L’angelo del Signore che avverte in sogno Giuseppe richiama alla nostra mente il problema dell’angelologia. Chi era questo angelo del Signore? Che ruolo avevano queste creature spirituali nel progetto di salvezza dell’uomo? Nell’ Antico Testamento già troviamo queste presenze che interagiscono con le vicende umane. In Gn 16, 6-14 un angelo dell’Eterno conforta Agar scappata nel deserto per sfuggire ai maltrattamenti di Sara; Angeli del Signore appaiono anche ad Abramo in Gn 17, 15-22 e 18, 4-14 in forma umana, ma nel dialogo la loro presenza si confonde con la presenza dell’Eterno stesso il quale colloquia direttamente con Abramo. Un angelo dell’Eterno appare anche a Mosè nel roveto ardente in Es. 3, 2, ma i versetti successivi ci fanno comprendere che si tratta della presenza di Dio stesso. Anche dall’apparizione dell’angelo del Signore a Gedeone In Gdc 6, 12, si comprende che si tratta dell’apparizione dell’Eterno. La stessa cosa si può dire anche per l’apparizione dell’angelo dell’Eterno alla madre di Sansone in Gdc 13, 3. Dal contesto di questi passi si comprende che con l’espressione angelo del Signore o angelo dell’Eterno non ci si riferiva alla presenza di una creatura angelica separata da Dio, ma alla presenza di Dio stesso.

L’espressione ebraica corrispondente "malak Jahwèh" designa nei testi citati il Signore, Jahwèh stesso, rivestito di forma sensibile per rivelarsi agli uomini; per cui si può ragionevolmente ritenere con fondatezza che anche nel caso di Giuseppe, Matteo abbia inteso per "angelo del Signore" non un angelo creatura distinto da Dio, ma Dio stesso che nel sogno si rivela a Giuseppe in forma umanamente percepibile.

Del resto questo fatto appare in maniera molto chiara nell’episodio della lotta di Giacobbe con l’angelo a Peniel. In questo episodio si capisce chiaramente che l’angelo con il quale Giacobbe aveva lottato altri non era se non Dio stesso (Gn 32, 24-32).

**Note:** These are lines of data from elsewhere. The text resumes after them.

Lemma fill_one_dr op total lens last selected w bits a :
  op ≠ JCWriteIRID → a = JCWriteDR bits ∨ a = JCShiftDR bits →
  selected ≤ last → last ≤ 256 →
  let bypassed := if (last =? selected)%nat then 0 else last - 1 - selected in
  length w + bypassed + length bits ≤ total →
  fill_one op total lens (selected, last, w) a =
    Some (selected, selected, w ++ replicate bypassed false ++ bits).
Proof.
  intros Hop Ha Hle H256 bypassed Ht. unfold fill_one. rewrite decide_False by done.
  rewrite zeros_before_small by done. fold bypassed.
  replace (Z.to_nat (Z.of_nat bypassed `min` Z.of_nat total)) with bypassed by lia.
  rewrite (dest_write_fits total w) by (rewrite length_replicate; lia).
  destruct Ha as [->| ->]; rewrite dest_write_fits
    by (rewrite length_app, length_replicate; lia); by rewrite app_assoc.
Qed.

(** Reading the members of an updated visitor. *)
Ltac vcbn := cbn [new_visitor set_tdi set_state set_mode set_ctx set_chain clear_tdi
  m_chain m_ctx m_mode v_state m_tms m_selected_tap_on_first_tdi_sit m_first_tdi_sit
  m_current_tdi_operation m_last_tdied_tap m_total_tdi m_maybe_single_ir
  cs_state cs_selected_tap cs_last_written_single_ir and_then check mbind option_bind].

(** ** Soundness of the translation *)

(** The lengths of the registered TAPs are usable. *)
Record chain_ok (c : Chain) : Prop := {
  chain_ok_array : length (m_ir_lengths c) = g_max_num_taps;
  chain_ok_taps : m_num_taps c ≤ g_max_num_taps;
  chain_ok_lengths : ∀ i, i < m_num_taps c →
    ∃ len, m_ir_lengths c !! i = Some len ∧ 0 < len ≤ g_max_ir_length;
}.
(** The loop of [Payload::Size]: with one part or without contexts the code has
    the same loop in other words. *)
Definition PayloadSize (part_size : ty → Z → list Z → Z → list Z → option (option Z))
    (self : list Z) (ctx : list Z)
    : list (ctxsrc * ty) → list Z → Z → Z → option (option Z) :=
  fix loop parts mem max_size total :=
    match parts with
    | [] => Some (Some total)
    | (c, p) :: parts =>
        pctx ← eval_ctx self ctx c;
        mb_size ← part_size p (GetPartAlignment parts 1) mem max_size pctx;
        match mb_size with
        | None => Some None
        | Some size => loop parts (skip size mem) (max_size - size) (total + size)
        end
    end.

(** [SizeOf<post_alignment>(obj, max_size, ctx...)]; [mem] is the memory from
    [obj] on.  Only a variant uses the fuel up: the rest is a recursion on
    types. *)
Fixpoint SizeOfF (fuel : nat) : ty → Z → list Z → Z → list Z → option (option Z) :=
  fix go (t : ty) (post_alignment : Z) (mem : list Z) (max_size : Z) (ctx : list Z)
      : option (option Z) :=
    let total := self_size t post_alignment in
    if max_size <? total then Some None else
    let max_size := max_size - total in
    let SizeOfPayload :=
      match t with
      | Plain _ _ => Some (Some 0)
      | DependentArray item =>
          match ctx with [n] => Some (Some u64[item * n]) | _ => None end
      | DependentBits word =>
          match ctx with [n] => Some (Some (GetNumBytes word n)) | _ => None end
      | Struct _ _ parts => PayloadSize go mem ctx parts (skip total mem) max_size 0
      | Variant name =>
          match fuel with
          | O => None
          | S fuel =>
              discriminant ← read_word mem 0;
              match find_option (variant_options name) discriminant with
              | None => Some (Some 0)
              | Some o =>
                  let m := misalignment o in
                  if max_size <? m then Some None else
                  mb_size ← SizeOfF fuel o 1 (skip (sizeof_variant + m) mem) (max_size - m) [];
                  Some (option_map (Z.add m) mb_size)
              end
          end
      | StringFormat | Option _ _ => None
      end in
    mb_payload_size ← SizeOfPayload;
    match mb_payload_size with
    | None => Some None
    | Some payload_size =>
        if negb (HasPayload t) then Some (Some total) else
        let aligned_size := u64[align_up post_alignment payload_size] in
        if max_size <? aligned_size then Some None else Some (Some (total + aligned_size))
    end.

(** Every variant takes 4 bytes of the memory, so this fuel does not run out. *)
Definition SizeOf (t : ty) (post_alignment : Z) (mem : list Z) (max_size : Z) (ctx : list Z)
    : option (option Z) :=
  SizeOfF (S (length mem)) t post_alignment mem max_size ctx.

#[global] Arguments SizeOf : simpl never.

Per una maggiore conoscenza sul tema degli angeli in generale e dell’angelo dell’Eterno in particolare, si possono consultare le corrispondenti voci del glossario che troviamo alla fine della Bibbia "La Nuova Diodati".

8. Il nome di Gesù

Interpellando Giuseppe, come figlio di Davide, in un certo senso l’angelo del Signore anticipa il ruolo che Giuseppe doveva avere nell’adozione di Gesù. Per parte materna Gesù non poteva essere considerato figlio di Davide e quindi erede delle promesse e delle benedizioni davidiche né dal punto di vista legale, né dinanzi all’opinione pubblica. La successione secondo il diritto ebraico passava solo tramite il padre, e quindi tramite Giuseppe che, essendo figlio di Davide, poteva a sua volta conferire questa sua davidicità anche a Gesù.

Dio comunica a Giuseppe che pur essendo la gestazione di Maria opera della potenza divina (Spirito Santo), egli aveva ugualmente una missione da compiere: quella di dare il nome al nascituro adottandolo in tal modo e trasmettendogli così la discendenza davidica. Giuseppe ha quindi una funzione indispensabile da svolgere nell’economia della salvezza, perché Dio agisce direttamente dove l’uomo non arriva, ma utilizza l’uomo fino dove esso può pervenire.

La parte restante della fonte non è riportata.